Harry wurde nur sehr langsam klar, dass er meinte, was er sagte. „Aber was wenn…wenn…wenn er…?"

„Wenn er seine Seele verloren hat?...Dann, aber erst dann hast du ihn wirklich verraten! Und dann kannst nur du deine Konsequenzen daraus ziehen!Es ist ein Kampf um deine eigene Seele, Harry, und es ist deine Pflicht, dir selbst und deinem Schwur gegenüber! Vorher wirst du niemals frei sein! Egal, ob du dabei gewinnst oder verlierst!" Harry sah in die warmen, braunen Augen seines Lehrers.

„Harry?", fragte er nun irritiert und diesmal lächelte Consalvo.

„Ja!...Harry!...Jetzt bist du wieder Harry Potter!...Jetzt bist du wieder du selbst! Und ich freu mich aufrichtig…dich endlich kennen zu lernen!" Er stand auf. „Ruh dich aus…und denke über das nach, was ich gesagt habe!...Wir werden reden, wenn du mit dir im Reinen bist und alles nötige in die Wege leiten!"

Harry wusste noch bevor die Tür hinter Consalvo ins Schloss gefallen war, das das richtig war.

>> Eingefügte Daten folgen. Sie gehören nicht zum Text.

(** * The SAM PIO pin-configuration driver (libsam [pio.c])

    A shallow embedding of [hardware/sam/system/libsam/source/pio.c] and the
    properties its specification states about it.

    The driver works on a memory-mapped register block [Pio] through a pointer.
    Here the block is a record of 32-bit words, every function of the driver is
    a computation in a small monad that threads the block, records each store
    in program order and can stop on an arithmetic fault (the unsigned
    division of [PIO_SetDebounceFilter]). *)

From Stdlib Require Import ZArith List Bool Lia.
Import ListNotations.
Local Open Scope Z_scope.

(** ** 32-bit unsigned words

    [uint32_t] values are integers of [Z] in the range [0 .. 2^32 - 1]; the
    operations that can leave the range are wrapped explicitly. *)

Definition uint32 (x : Z) : Prop := 0 <= x < 2 ^ 32.

Definition wrap32 (x : Z) : Z := x mod 2 ^ 32.

(** [~x] on a [uint32_t]. *)
Definition not32 (x : Z) : Z := wrap32 (Z.lnot x).

(** [a * b] and [a - b] on [uint32_t]. *)
Definition mul32 (a b : Z) : Z := wrap32 (a * b).
Definition sub32 (a b : Z) : Z := wrap32 (a - b).

(** A C condition: any non-zero word is true. *)
Definition truthy (x : Z) : bool := negb (x =? 0).

(** [c ? 1 : 0] and the value of a comparison. *)
Definition of_bool (b : bool) : Z := if b then 1 else 0.

(** ** The register block

    The declaration of [Pio] lives in the chip header, which [pio.c] includes;
    the record below has one field for each register [pio.c] names, and the
    two-element array [PIO_ABCDSR] is the pair of fields [PIO_ABCDSR0] and
    [PIO_ABCDSR1] (the source indexes it with the constants 0 and 1 only). *)

Record Pio : Type := mkPio {
  PIO_PER : Z;      (* pin enable: the pin is driven by the PIO *)
  PIO_PDR : Z;      (* pin disable: the pin is handed to a peripheral *)
  PIO_PSR : Z;      (* pin status *)
  PIO_OER : Z;      (* output enable *)
  PIO_ODR : Z;      (* output disable *)
  PIO_OSR : Z;      (* output status *)
  PIO_IFER : Z;     (* input filter enable *)
  PIO_IFDR : Z;     (* input filter disable *)
  PIO_SODR : Z;     (* set output data *)
  PIO_CODR : Z;     (* clear output data *)
  PIO_ODSR : Z;     (* output data status *)
  PIO_PDSR : Z;     (* pin data status *)
  PIO_IDR : Z;      (* interrupt disable *)
  PIO_MDER : Z;     (* multi-drive enable *)
  PIO_MDDR : Z;     (* multi-drive disable *)
  PIO_PUDR : Z;     (* pull-up disable *)
  PIO_PUER : Z;     (* pull-up enable *)
  PIO_ABCDSR0 : Z;  (* peripheral select, low bit of the code *)
  PIO_ABCDSR1 : Z;  (* peripheral select, high bit of the code *)
  PIO_IFSCDR : Z;   (* filter select: deglitch *)
  PIO_IFSCER : Z;   (* filter select: debounce *)
  PIO_SCDR : Z      (* slow clock divider of the debounce filter *)
}.

(** The names of the registers, used to address a store and to log it. *)
Inductive Reg : Type :=
  | PER | PDR | PSR | OER | ODR | OSR | IFER | IFDR | SODR | CODR | ODSR
  | PDSR | IDR | MDER | MDDR | PUDR | PUER | ABCDSR0 | ABCDSR1 | IFSCDR
  | IFSCER | SCDR.
(** X12.  The constructor raises [ValueError] exactly when a dimension is
    negative.  With draws in [[0, 1)], an obstruction probability of 1 or
    more leaves no passable cell, so that [place_tower] and the optimiser
    never build anything, and a negative probability leaves every cell
    passable. *)
Theorem init_extremes (rows cols : Z) (p : Q) (u : Z → Z → Q) :
  (∀ x y, (0 <= u x y)%Q ∧ (u x y < 1)%Q) →
  (init rows cols (Some p) u = Raise ValueError ↔ rows < 0 ∨ cols < 0) ∧
  ∀ s, init rows cols (Some p) u = Ok s →
    ((1 <= p)%Q →
       (∀ x y r, place_tower s x y r = Ok s) ∧
       (∀ budget tys, optimize_tower_placement s budget tys = (s, Returned)))
    ∧
    ((p < 0)%Q →
       ∀ x y, 0 ≤ x < rows → 0 ≤ y < cols → grid_at s x y = Ok true).
Proof.
  intros Hdraw. split.
  - unfold init.
    destruct (Z.ltb_spec rows 0), (Z.ltb_spec cols 0); simpl;
      (split; [try done; intros _; lia|try done; lia]).
  - intros s Hinit.
    apply init_shaped in Hinit as (Hs & Hts & Hn & Hm & Hcell).
    simpl in Hcell. split.
    + intros Hone.
      assert (Hshut : ∀ x y, 0 ≤ x < n s → 0 ≤ y < m s →
                             grid_at s x y = Ok false).
      { intros x y Hx Hy. rewrite Hcell by lia. f_equal.
        apply negb_false_iff, Qle_bool_iff.
        destruct (Hdraw x y) as [_ Hlt].
        apply Qlt_le_weak. by eapply Qlt_le_trans. }
      split.
      * intros x y r. apply place_tower_rejected; [done|].
        intros (Hx & Hy & Hg). by rewrite Hshut in Hg.
      * intros budget tys. unfold optimize_tower_placement, loop_bound.
        destruct (optimize_types_no_open_cell (length (cells s)) budget tys
                    s None Hs) as [d Hrun]; [|by rewrite Hrun].
        apply first_uncovered_none. intros [x y] [Hx Hy]%elem_of_cells.
        unfold uncovered. simpl. by rewrite Hshut.
    + intros Hneg x y Hx Hy. rewrite Hcell by done. f_equal.
      apply negb_true_iff, not_true_iff_false. intros Hle%Qle_bool_iff.
      destruct (Hdraw x y) as [Hge _].
      apply (Qlt_irrefl 0). eapply Qle_lt_trans; [|done].
      by eapply Qle_trans.
Qed.

Lemma init_extremes_witness :
  place_tower
    {| n := 2; m := 2; grid := [[false; false]; [false; false]];
       towers := [] |} 0 0 1
  = Ok {| n := 2; m := 2; grid := [[false; false]; [false; false]];
          towers := [] |}.
Proof.
  destruct (init_extremes 2 2 (1 # 1) (λ _ _, 1 # 2)) as [_ Hs].
  - intros x y. split; [by apply Qle_bool_iff|reflexivity].
  - destruct (Hs _ eq_refl) as [[Hshut _] _]; [by apply Qle_bool_iff|].
    apply Hshut.
Defined.

(** ** The drawing methods *)

Lemma zeros_shaped (s : CityGrid) :
  shaped s →
  zeros s = Done (replicate (Z.to_nat (n s)) (replicate (Z.to_nat (m s)) 0)).
Proof.
  intros (Hn & Hm & _). unfold zeros.
  by destruct (Z.ltb_spec (n s) 0), (Z.ltb_spec (m s) 0); try lia.
Qed.

Lemma cover_tower_raises (s : CityGrid) (cg : list (list Z)) (t : tower) :
  cover_tower s cg t = Failed TypeError.
Proof. by destruct t as [[x y] r]. Qed.

(** X13.  [visualize_coverage] draws only for an empty registry, and then
    a grid of zeros with no marker.  As soon as the registry holds a tower
    the call raises [TypeError] before any drawing command is issued: the
    tower's range, unpacked into the local [range], is what
    [range(-range, range+1)] calls. *)
Theorem visualize_coverage_ends (s : CityGrid) :
  shaped s →
  (towers s = [] →
   visualize_coverage s
   = ([ImshowCoverage
         (replicate (Z.to_nat (n s)) (replicate (Z.to_nat (m s)) 0))
         Blues false; Show], Finished)) ∧
  (towers s ≠ [] → visualize_coverage s = ([], Crashed TypeError)).
Proof.
  intros Hs. unfold visualize_coverage, markers.
  rewrite (zeros_shaped s Hs). simpl. split.
  - by intros ->.
  - intros Hts. destruct (towers s) as [|t ts]; [done|].
    simpl. by rewrite cover_tower_raises.
Qed.

Lemma visualize_coverage_ends_witness :
  visualize_coverage (open_city 3 3 [(1, 1, 1)]) = ([], Crashed TypeError).
Proof.
  destruct (visualize_coverage_ends (open_city 3 3 [(1, 1, 1)])) as [_ Hts].
  - repeat split; simpl; try lia. repeat constructor.
  - by apply Hts.
Defined.

(** X14.  [visualize_path] prints its message for [None] and draws the
    grid under an empty overlay for an empty path; for any other path it
    raises before it draws: [IndexError] when the first index is outside
    the registry, and otherwise [TypeError], for the same call of the
    local [range]. *)
Theorem visualize_path_ends (s : CityGrid) :
  shaped s →
  visualize_path s None = ([PrintNoPath], Finished) ∧
  visualize_path s (Some [])
  = ([ImshowGrid (grid s) Gray;
      ImshowCoverage
        (replicate (Z.to_nat (n s)) (replicate (Z.to_nat (m s)) 0))
        Blues true] ++ markers s ++ [Show], Finished) ∧
  ∀ i rest,
    let len := Z.of_nat (length (towers s)) in
    (- len ≤ i < len →
     visualize_path s (Some (i :: rest)) = ([], Crashed TypeError)) ∧
    (¬ (- len ≤ i < len) →
     visualize_path s (Some (i :: rest)) = ([], Crashed (Known IndexError))).
Proof.
  intros Hs. unfold visualize_path. rewrite (zeros_shaped s Hs). simpl.
  split_and!; [done..|].
  intros i rest. set (len := Z.of_nat (length (towers s))).
  unfold cover_hop, tower_at. fold len.
  split.
  - intros Hi.
    destruct (Z.ltb_spec i 0).
    + destruct (Z.leb_spec 0 (i + len)); [|lia].
      destruct (lookup_lt_is_Some_2 (towers s) (Z.to_nat (i + len)))
        as [t Ht]; [lia|].
      rewrite Ht. simpl. by rewrite cover_tower_raises.
    + destruct (Z.leb_spec 0 i); [|lia].
      destruct (lookup_lt_is_Some_2 (towers s) (Z.to_nat i)) as [t Ht];
        [lia|].
      rewrite Ht. simpl. by rewrite cover_tower_raises.
  - intros Hi.
    destruct (Z.ltb_spec i 0).
    + destruct (Z.leb_spec 0 (i + len)); [lia|done].
    + destruct (Z.leb_spec 0 i); [|lia].
      rewrite lookup_ge_None_2 by lia. done.
Qed.

Lemma visualize_path_ends_witness :
  visualize_path (open_city 3 3 [(1, 1, 1)]) (Some [-1; 0])
  = ([], Crashed TypeError).
Proof.
  destruct (visualize_path_ends (open_city 3 3 [(1, 1, 1)]))
    as (_ & _ & Hhop).
  - repeat split; simpl; try lia. repeat constructor.
  - apply (Hhop (-1) [0]). simpl. lia.
Defined.

Lemma found_path_first (s : CityGrid) (start end_ : Z) (path : list Z) :
  find_reliable_path s start end_ = Ok (Some path) →
  ∃ rest, path = start :: rest ∧ 0 ≤ start < Z.of_nat (length (towers s)).
Proof.
  intros Hpath.
  pose proof (find_reliable_path_spec s start end_) as Hspec.
  simpl in Hspec. rewrite Hpath in Hspec.
  destruct Hspec as (d & Hwalk & _).
  destruct (find_reliable_path_nodes _ _ _ _ Hpath) as [Hs _].
  destruct (walk_head _ _ _ _ _ Hwalk) as [rest ->].
  exists rest. split; [done|]. by apply build_graph_node_index.
Qed.

(** X15.  The result of a search is never drawn as a path: whatever
    [find_reliable_path] returns, [visualize_path] on it prints the message
    when it is [None] and raises [TypeError], with nothing drawn, when it
    is a path. *)
Theorem visualize_path_after_search (s : CityGrid) (start end_ : Z)
    (r : option (list Z)) :
  shaped s → find_reliable_path s start end_ = Ok r →
  visualize_path s r =
    match r with
    | None => ([PrintNoPath], Finished)
    | Some _ => ([], Crashed TypeError)
    end.
Proof.
  intros Hs Hr. destruct r as [path|]; [|done].
  apply found_path_first in Hr as (rest & -> & Hstart).
  unfold visualize_path. rewrite (zeros_shaped s Hs). simpl.
  unfold cover_hop, tower_at.
  destruct (Z.ltb_spec start 0); [lia|].
  destruct (Z.leb_spec 0 start); [|lia].
  destruct (lookup_lt_is_Some_2 (towers s) (Z.to_nat start)) as [t Ht];
    [lia|].
  rewrite Ht. simpl. by rewrite cover_tower_raises.
Qed.

Lemma visualize_path_after_search_witness :
  visualize_path (open_city 10 10 [(3, 4, 2); (5, 5, 3); (7, 5, 2)])
    (Some [0; 1; 2])
  = ([], Crashed TypeError).
Proof.
  apply (visualize_path_after_search
           (open_city 10 10 [(3, 4, 2); (5, 5, 3); (7, 5, 2)]) 0 2
           (Some [0; 1; 2])).
  - repeat split; simpl; try lia. repeat constructor.
  - vm_compute. reflexivity.
Defined.

(** ** The script *)

Lemma optimize_reference_completion (fuel : nat) (budget : Z)
    (tys : list tower_type) (s : CityGrid) :
  (optimize_reference fuel budget tys s).2 = Returned ∨
  (optimize_reference fuel budget tys s).2 = FuelSpent.
Proof.
  revert s. induction tys as [|t tys IH]; intros s; simpl; [by left|].
  pose proof (place_first_uncovered_completion fuel t s budget) as Hc.
  destruct (place_first_uncovered fuel t s budget) as [s' c].
  simpl in Hc. destruct Hc as [->| ->]; [apply IH|by right].
Qed.

(** With a tower in the registry the optimiser returns normally. *)
Lemma optimize_returns (s : CityGrid) (budget : Z) (tys : list tower_type) :
  shaped s → towers s ≠ [] →
  ∃ s', optimize_tower_placement s budget tys = (s', Returned) ∧
        shaped s' ∧ towers s' ≠ [].
Proof.
  intros Hs Hts.
  pose proof (optimize_types_reference (loop_bound s) budget tys s None
                Hs Hts) as Href.
  pose proof (optimize_types_ends (loop_bound s) budget tys s None
                (open_cells_bound s)) as Hends.
  pose proof (optimize_types_grows (loop_bound s) budget tys s None) as Hg.
  pose proof (optimize_reference_completion (loop_bound s) budget tys s)
    as Hc.
  unfold optimize_tower_placement.
  destruct (optimize_types (loop_bound s) budget tys s None) as [[s' d] c].
  simpl in *. rewrite <- Href in Hc. simpl in Hc.
  destruct Hc as [->|?]; [|done].
  exists s'. split_and!; [done|by eapply grows_shaped|].
  apply grows_fresh in Hg as (added & -> & _). by destruct (towers s).
Qed.

Lemma first_uncovered_some (s : CityGrid) (c : Z * Z) :
  c ∈ cells s → uncovered s c = true → first_uncovered s ≠ None.
Proof.
  intros Hc Hu Hnone. unfold first_uncovered in Hnone.
  apply head_None in Hnone.
  assert (Hin : c ∈ filter (λ c, uncovered s c = true) (cells s))
    by by apply list_elem_of_filter.
  rewrite Hnone in Hin. by apply elem_of_nil in Hin.
Qed.

(** What [place_tower] makes of a cell inside the grid whose entry is
    [b]. *)
Lemma place_tower_on (s : CityGrid) (x y r : Z) (b : bool) :
  shaped s → 0 ≤ x < n s → 0 ≤ y < m s → grid_at s x y = Ok b →
  place_tower s x y r
  = Ok (set_towers s (towers s ++ if b then [(x, y, r)] else [])).
Proof.
  intros Hs Hx Hy Hg. destruct b.
  - by apply place_tower_inside.
  - rewrite app_nil_r, place_tower_rejected; [by destruct s|done|].
    intros (_ & _ & Hg'). by rewrite Hg in Hg'.
Qed.

(** The three ways the statements after the two [place_tower] calls end,
    and the statement that raises in each. *)
Lemma script_optimize_crashes (city : CityGrid) :
  shaped city →
  (towers city ≠ [] →
   ∃ city',
     optimize_tower_placement city 1000 demo_tower_types = (city', Returned) ∧
     visualize_coverage city' = ([], Crashed TypeError) ∧
     script_optimize city = ((visualize_grid city).1, Crashed TypeError)) ∧
  (towers city = [] → first_uncovered city ≠ None →
   optimize_tower_placement city 1000 demo_tower_types
     = (city, Raised UnboundLocalError) ∧
   script_optimize city
     = ((visualize_grid city).1, Crashed (Known UnboundLocalError))) ∧
  (towers city = [] → first_uncovered city = None →
   optimize_tower_placement city 1000 demo_tower_types = (city, Returned) ∧
   find_reliable_path city 0 1 = Raise NodeNotFound ∧
   script_optimize city
     = ((visualize_grid city).1 ++ (visualize_coverage city).1,
        Crashed (Known NodeNotFound))).
Proof.
  intros Hs. unfold script_optimize. split_and!.
  - intros Hts.
    destruct (optimize_returns city 1000 demo_tower_types Hs Hts)
      as (city' & Hopt & Hs' & Hts').
    assert (Hcov : visualize_coverage city' = ([], Crashed TypeError)).
    { unfold visualize_coverage.
      rewrite (zeros_shaped city' Hs'). cbn [mbind outcome_bind].
      destruct (towers city') as [|t ts]; [done|].
      cbn [each mbind outcome_bind]. by rewrite cover_tower_raises. }
    exists city'. split_and!; [done..|].
    rewrite Hopt. unfold script_route. rewrite Hcov. by rewrite app_nil_r.
  - intros Hnil Hcell.
    assert (Hopt : optimize_tower_placement city 1000 demo_tower_types
                   = (city, Raised UnboundLocalError)).
    { unfold optimize_tower_placement, loop_bound, demo_tower_types.
      rewrite optimize_types_cons.
      by rewrite while_budget_raises_on_empty by (done || (simpl; lia)). }
    by rewrite Hopt.
  - intros Hnil Hnone.
    assert (Hopt : optimize_tower_placement city 1000 demo_tower_types
                   = (city, Returned)).
    { unfold optimize_tower_placement, loop_bound.
      by destruct (optimize_types_no_open_cell (length (cells city)) 1000
                     demo_tower_types city None Hs Hnone) as [d ->]. }
    assert (Hpath : find_reliable_path city 0 1 = Raise NodeNotFound).
    { unfold find_reliable_path. by rewrite Hnil. }
    split_and!; [done..|].
    rewrite Hopt. unfold script_route, visualize_coverage.
    rewrite (zeros_shaped city Hs), Hnil. cbn [mbind outcome_bind each].
    by rewrite Hpath.
Qed.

Er war nicht mehr er selbst gewesen seit dem Augenblick, als Draco Hogwarts verlassen hatte, denn damals hatte er aufgehört zu kämpfen, doch er fragte sich, ob Dracos Seele nach so langer Zeit wirklich noch zu retten war.

Es war mitten in der Nacht, als Consalvo auf die Dachterrasse, die an seine Privatgemächer grenzte hinaustrat und nachdenklich in den sternenklaren Himmel starrte.

Es dauerte eine Ewigkeit, bevor er leise sprach:

„Komm zu mir, Furio! Und streite nicht schon wieder mit mir!" Es dauerte einen Moment, bis golden schimmernder Nebel auf der Mauer neben Consalvo zu glühen begann und Fawkes erschien, den Kopf schief gelegt und den Blick aufmerksam auf Harrys Mentor gerichtet, doch Consalvo sah ihn nur an.

Er kannte diesen Phönix von Kindesbeinen an. Er hatte seinen Vater begleitet, so lange er denken konnte und war niemals von dessen Seite gewichen.

Wenn sein Vater ihm Geschichten aus der Vergangenheit erzählt hatte, war Furio bei ihm gewesen und immer hatte er ihn die Brust gekrault. Consalvo hatte Fawkes nie verziehen, dass er nach dem Tod seines Vaters nicht bei ihm geblieben war.

Furio seinerseits hatte ihm genau das nicht verziehen.

Es war ein Zeichen von Kleinherzigkeit. Das wusste er heute. Damals, als siebzehnjähriger Heißsporn hatte er das nicht gewusst, doch verziehen hatte ihm Furio trotzdem nie und er würde es auch niemals mehr tun.

„Du zweifelst nicht einen Augenblick!", flüsterte er kaum hörbar, „Nicht eine Sekunde!" Von Fawkes war nur ein leises Flöten als Antwort zu hören.

„Erkläre es mir doch bitte! Ich weiß, dass Du es kannst!"

Die einzige Antwort war Schweigen.

Consalvos Blick ging wieder in die Ferne. Er wusste, dass Harrys Entscheidung gefallen war, in dem Moment, in dem er sie ihm offeriert hatte.

Es war ein verdammtes Spiel mit dem Feuer, doch der Phönix zweifelte nicht. Der Phönix blieb bei diesem jungen Mann, ohne zu wanken.

Und Consalvo wusste, dass er das Risiko eingehen würde.